→ Problem requirements
Reproduce exactly the line with "Some (push_calloc (e" and the lines after it. Stop at the last line of the data and include nothing else.
Material for this task: Begin
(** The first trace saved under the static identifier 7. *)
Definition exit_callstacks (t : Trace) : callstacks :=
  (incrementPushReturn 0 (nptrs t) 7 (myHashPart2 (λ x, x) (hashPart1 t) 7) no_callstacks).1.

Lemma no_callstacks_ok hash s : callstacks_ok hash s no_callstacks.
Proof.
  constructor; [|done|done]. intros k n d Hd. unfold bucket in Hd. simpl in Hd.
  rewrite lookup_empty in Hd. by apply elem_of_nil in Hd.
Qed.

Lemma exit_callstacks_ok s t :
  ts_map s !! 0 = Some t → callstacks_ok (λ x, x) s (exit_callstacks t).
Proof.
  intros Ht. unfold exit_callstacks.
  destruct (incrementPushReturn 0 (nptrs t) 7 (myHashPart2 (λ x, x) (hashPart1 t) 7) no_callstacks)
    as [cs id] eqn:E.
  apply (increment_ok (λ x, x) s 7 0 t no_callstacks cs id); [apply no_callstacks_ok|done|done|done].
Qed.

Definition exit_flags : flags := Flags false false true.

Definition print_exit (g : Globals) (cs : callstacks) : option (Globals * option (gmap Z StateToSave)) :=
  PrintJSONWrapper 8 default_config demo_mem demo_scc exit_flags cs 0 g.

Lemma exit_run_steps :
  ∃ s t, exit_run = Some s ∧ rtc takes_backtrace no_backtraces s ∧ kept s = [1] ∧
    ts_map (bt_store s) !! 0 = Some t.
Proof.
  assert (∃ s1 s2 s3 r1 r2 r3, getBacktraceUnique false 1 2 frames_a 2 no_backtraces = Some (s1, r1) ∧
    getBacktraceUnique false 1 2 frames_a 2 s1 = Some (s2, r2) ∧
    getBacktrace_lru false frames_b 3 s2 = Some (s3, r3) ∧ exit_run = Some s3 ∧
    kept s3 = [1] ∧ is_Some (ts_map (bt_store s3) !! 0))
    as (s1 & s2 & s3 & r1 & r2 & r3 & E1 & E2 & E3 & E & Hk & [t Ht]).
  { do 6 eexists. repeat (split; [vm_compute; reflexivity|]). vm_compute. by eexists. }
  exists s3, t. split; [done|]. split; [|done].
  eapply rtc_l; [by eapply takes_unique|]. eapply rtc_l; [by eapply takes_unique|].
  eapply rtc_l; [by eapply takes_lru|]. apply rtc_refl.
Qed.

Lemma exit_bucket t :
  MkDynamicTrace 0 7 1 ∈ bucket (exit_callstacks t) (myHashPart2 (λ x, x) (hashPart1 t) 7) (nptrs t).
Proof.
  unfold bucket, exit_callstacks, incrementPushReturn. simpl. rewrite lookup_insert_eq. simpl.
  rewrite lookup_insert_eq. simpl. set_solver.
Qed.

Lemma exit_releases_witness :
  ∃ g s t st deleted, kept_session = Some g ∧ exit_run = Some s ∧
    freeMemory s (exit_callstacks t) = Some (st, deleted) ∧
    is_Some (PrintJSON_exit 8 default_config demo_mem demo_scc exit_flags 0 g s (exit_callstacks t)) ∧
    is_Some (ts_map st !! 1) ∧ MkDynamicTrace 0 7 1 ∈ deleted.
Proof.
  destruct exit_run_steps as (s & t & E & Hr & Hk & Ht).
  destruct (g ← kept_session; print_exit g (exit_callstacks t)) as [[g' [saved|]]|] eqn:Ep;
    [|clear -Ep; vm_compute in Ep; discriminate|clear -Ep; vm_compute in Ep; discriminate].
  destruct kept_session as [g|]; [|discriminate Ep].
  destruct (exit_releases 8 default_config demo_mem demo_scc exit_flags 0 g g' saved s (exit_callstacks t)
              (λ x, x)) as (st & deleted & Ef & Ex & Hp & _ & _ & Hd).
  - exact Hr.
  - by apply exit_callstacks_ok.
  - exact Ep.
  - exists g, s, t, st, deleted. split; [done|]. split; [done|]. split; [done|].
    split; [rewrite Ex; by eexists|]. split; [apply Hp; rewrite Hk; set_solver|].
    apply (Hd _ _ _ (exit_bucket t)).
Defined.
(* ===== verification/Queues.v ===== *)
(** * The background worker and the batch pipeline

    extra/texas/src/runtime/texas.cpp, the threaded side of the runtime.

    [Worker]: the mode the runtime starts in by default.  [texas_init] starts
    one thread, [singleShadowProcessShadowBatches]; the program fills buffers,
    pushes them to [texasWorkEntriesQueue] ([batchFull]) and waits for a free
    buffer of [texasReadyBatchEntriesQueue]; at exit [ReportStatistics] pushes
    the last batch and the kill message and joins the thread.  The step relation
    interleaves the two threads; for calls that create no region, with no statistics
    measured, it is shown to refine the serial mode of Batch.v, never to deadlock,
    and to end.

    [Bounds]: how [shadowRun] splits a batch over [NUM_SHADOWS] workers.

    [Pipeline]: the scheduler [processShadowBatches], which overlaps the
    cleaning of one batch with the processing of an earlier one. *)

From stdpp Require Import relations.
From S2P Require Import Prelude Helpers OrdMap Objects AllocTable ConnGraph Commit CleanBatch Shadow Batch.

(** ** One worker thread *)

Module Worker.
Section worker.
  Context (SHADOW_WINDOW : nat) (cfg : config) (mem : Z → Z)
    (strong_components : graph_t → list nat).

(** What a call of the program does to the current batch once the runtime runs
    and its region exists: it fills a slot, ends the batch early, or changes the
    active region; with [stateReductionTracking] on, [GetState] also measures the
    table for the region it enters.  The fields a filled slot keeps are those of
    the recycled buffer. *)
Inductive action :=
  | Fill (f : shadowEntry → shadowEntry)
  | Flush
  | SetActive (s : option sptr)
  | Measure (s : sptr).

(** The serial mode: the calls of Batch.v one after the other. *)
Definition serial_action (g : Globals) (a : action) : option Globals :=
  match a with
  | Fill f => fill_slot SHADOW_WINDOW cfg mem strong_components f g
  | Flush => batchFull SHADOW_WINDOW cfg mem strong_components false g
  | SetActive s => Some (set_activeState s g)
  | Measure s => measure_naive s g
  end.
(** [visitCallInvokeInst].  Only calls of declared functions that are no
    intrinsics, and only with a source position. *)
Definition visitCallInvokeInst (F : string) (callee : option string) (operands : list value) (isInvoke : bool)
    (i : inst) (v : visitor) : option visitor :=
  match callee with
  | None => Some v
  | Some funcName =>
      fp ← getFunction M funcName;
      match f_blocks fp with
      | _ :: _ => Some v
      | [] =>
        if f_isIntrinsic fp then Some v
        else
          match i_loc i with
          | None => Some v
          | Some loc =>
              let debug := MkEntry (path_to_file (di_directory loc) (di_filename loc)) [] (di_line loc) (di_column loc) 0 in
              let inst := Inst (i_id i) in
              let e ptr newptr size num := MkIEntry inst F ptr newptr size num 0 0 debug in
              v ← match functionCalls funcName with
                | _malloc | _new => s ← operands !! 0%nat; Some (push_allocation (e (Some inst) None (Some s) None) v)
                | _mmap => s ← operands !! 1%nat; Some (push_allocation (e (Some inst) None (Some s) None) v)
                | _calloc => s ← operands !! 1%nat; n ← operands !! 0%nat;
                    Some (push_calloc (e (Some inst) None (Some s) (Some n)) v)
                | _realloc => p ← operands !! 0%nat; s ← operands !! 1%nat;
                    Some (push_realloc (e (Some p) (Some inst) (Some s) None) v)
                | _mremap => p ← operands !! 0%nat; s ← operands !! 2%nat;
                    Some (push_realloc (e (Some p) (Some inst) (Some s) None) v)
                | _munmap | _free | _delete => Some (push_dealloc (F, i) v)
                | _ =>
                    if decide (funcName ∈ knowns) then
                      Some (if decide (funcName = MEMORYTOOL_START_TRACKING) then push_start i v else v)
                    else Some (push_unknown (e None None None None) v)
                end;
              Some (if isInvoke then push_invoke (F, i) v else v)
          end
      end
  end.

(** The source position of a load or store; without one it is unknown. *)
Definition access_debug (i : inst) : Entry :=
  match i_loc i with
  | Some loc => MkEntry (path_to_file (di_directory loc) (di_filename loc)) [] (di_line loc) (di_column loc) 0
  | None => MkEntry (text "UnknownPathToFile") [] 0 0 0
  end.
Material for this task: End
→ Solution for this exercise
                    Some (push_calloc (e (Some inst) None (Some s) (Some n)) v)
                | _realloc => p ← operands !! 0%nat; s ← operands !! 1%nat;
                    Some (push_realloc (e (Some p) (Some inst) (Some s) None) v)
                | _mremap => p ← operands !! 0%nat; s ← operands !! 2%nat;
                    Some (push_realloc (e (Some p) (Some inst) (Some s) None) v)
                | _munmap | _free | _delete => Some (push_dealloc (F, i) v)
                | _ =>
                    if decide (funcName ∈ knowns) then
                      Some (if decide (funcName = MEMORYTOOL_START_TRACKING) then push_start i v else v)
                    else Some (push_unknown (e None None None None) v)
                end;
              Some (if isInvoke then push_invoke (F, i) v else v)
          end
      end
  end.

(** The source position of a load or store; without one it is unknown. *)
Definition access_debug (i : inst) : Entry :=
  match i_loc i with
  | Some loc => MkEntry (path_to_file (di_directory loc) (di_filename loc)) [] (di_line loc) (di_column loc) 0
  | None => MkEntry (text "UnknownPathToFile") [] 0 0 0
  end.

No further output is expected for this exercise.